On 14 September 2024, Pagan Ulver stepped onto the Tremplin-L’Boulevard stage and became, by the band’s own account, the first black metal band to win first prize in the festival’s history. A year later, on 20 September 2025, they were back at the same venue in Casablanca, this time opening a bill with Katatonia and Gorod. For a band from Settat, working inside a scene where chances like this do not come often, the night stayed with Raven S. E. for all the reasons he lays out here.
“If someone had told me a few years ago that we would one day open for Katatonia, I honestly would not have believed it.”

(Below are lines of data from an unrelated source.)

Lemma take_digits_dec fuel : forall z acc n rest,
  0 <= z < 2 ^ Z.of_nat fuel ->
  take_digits (dec_digits fuel z ++ rest) acc n =
    take_digits rest (acc * 10 ^ zlen (dec_digits fuel z) + z) (n + zlen (dec_digits fuel z)).
Proof.
  assert (Hone : forall z acc n rest, 0 <= z < 10 ->
    take_digits ([zb (48 + z)] ++ rest) acc n = take_digits rest (acc * 10 ^ 1 + z) (n + 1)).
  { intros z acc n rest Hz. destruct (digit_byte z Hz) as [E1 E2]. cbn [app take_digits]. rewrite E2, E1. f_equal. lia. }
  induction fuel as [|fuel IH]; intros z acc n rest Hz; cbn [dec_digits].
  - apply Hone. cbn in Hz. lia.
  - destruct (Z.ltb_spec z 10) as [Hlt|Hge]; [apply Hone; lia|].
    rewrite <- app_assoc. rewrite Nat2Z.inj_succ, Z.pow_succ_r in Hz by lia.
    pose proof (Z.mod_pos_bound z 10 ltac:(lia)) as Hm. pose proof (Z.div_mod z 10 ltac:(lia)) as Hdm.
    rewrite IH by (split; [apply Z.div_pos; lia|]; pose proof (Z.div_le_mono z (10 * 2 ^ Z.of_nat fuel - 1) 10); nia).
    rewrite Hone, zlen_app by lia. change (zlen [zb (48 + z mod 10)]) with 1.
    rewrite Z.pow_add_r by (try apply zlen_nonneg; lia). f_equal; [|lia].
    generalize (10 ^ zlen (dec_digits fuel (z / 10))). intros P. change (10 ^ 1) with 10. nia.
Qed.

“One of the most significant experiences for us as a band was the moment we had the opportunity to share the stage with Katatonia and Gorod during the L’Boulevard festival in Casablanca”, Raven S. E. tells AFRICA.ROCKS during our Rig Rundown conversation. “For a band like Pagan Ulver, coming from a small city like Settat and growing within the underground scene, this was something that once felt almost impossible to imagine.”
The first thing that comes through in Raven S. E.’s recollection is the shock of it. Not in a dramatic way. More in the sense of suddenly standing inside something that had lived much further away before.
“If someone had told me a few years ago that we would one day open for Katatonia, I honestly would not have believed it. They were one of those bands we listened to through headphones and on streaming platforms, discovering their atmosphere and emotional depth. To suddenly find ourselves in the same venue, backstage, seeing them in person, and knowing we were going to perform on the same stage that night, it felt surreal. It was like a shock to the mind, the kind of moment where you realise that something you once considered only a dream has actually become real.”

“Extreme metal in Morocco is still very underground, and opportunities like this are rare.”
That alone would have been enough to make the night stand out, but Raven S. E. keeps bringing it back to where Pagan Ulver come from and what chances like this mean in that setting.
“What made the experience even more meaningful was the context of the Moroccan metal scene. Extreme metal in Morocco is still very underground, and opportunities like this are rare. So when we arrived at the festival and saw the scale of the event, the stage, the audience, the international bands, it felt like a turning point, not only for us as a band but also for the visibility of Moroccan extreme metal. Being able to represent our scene on the same stage as respected international acts meant a lot to us.”
Of course, a night like that also brings its own pressure. Raven S. E. does not shy away from that part either. He speaks about it as something the band had to carry and use well once they were there.
“Naturally, there was a certain amount of pressure. When you share the stage with artists who have influenced generations of metal musicians, you feel the responsibility to give everything you have. But at the same time, that pressure becomes motivation. It pushes you to perform with more intensity, more precision, and more emotion. We weren’t just playing a show. We were proving that bands from our scene could stand on the same stage and deliver something powerful. That night also changed the way we looked at our future. Once you experience something like that, your perspective expands. You begin to think beyond the limits you once imagined. You start asking yourself: if we could share the stage with Katatonia today, what could come next? Maybe another international festival, maybe touring outside Morocco, maybe performing alongside other bands we grew up listening to.”
What comes through most clearly here is that the night stayed with Pagan Ulver for what it opened up afterwards. After that, the future did not look quite as narrow.
“In many ways, that moment gave us a huge boost of confidence and motivation. It showed us that the path we are following with Pagan Ulver is real and that the work we put into the band can lead to opportunities we once only dreamed about. It’s one of those experiences that stays with you forever, the kind of story you’ll probably tell years later and still feel the same excitement about. For us, it wasn’t just another concert. It was a milestone in our journey as musicians and as part of the Moroccan metal scene.”
For Pagan Ulver, that night in Casablanca left more than a memory. It gave the band a different sense of what might come next.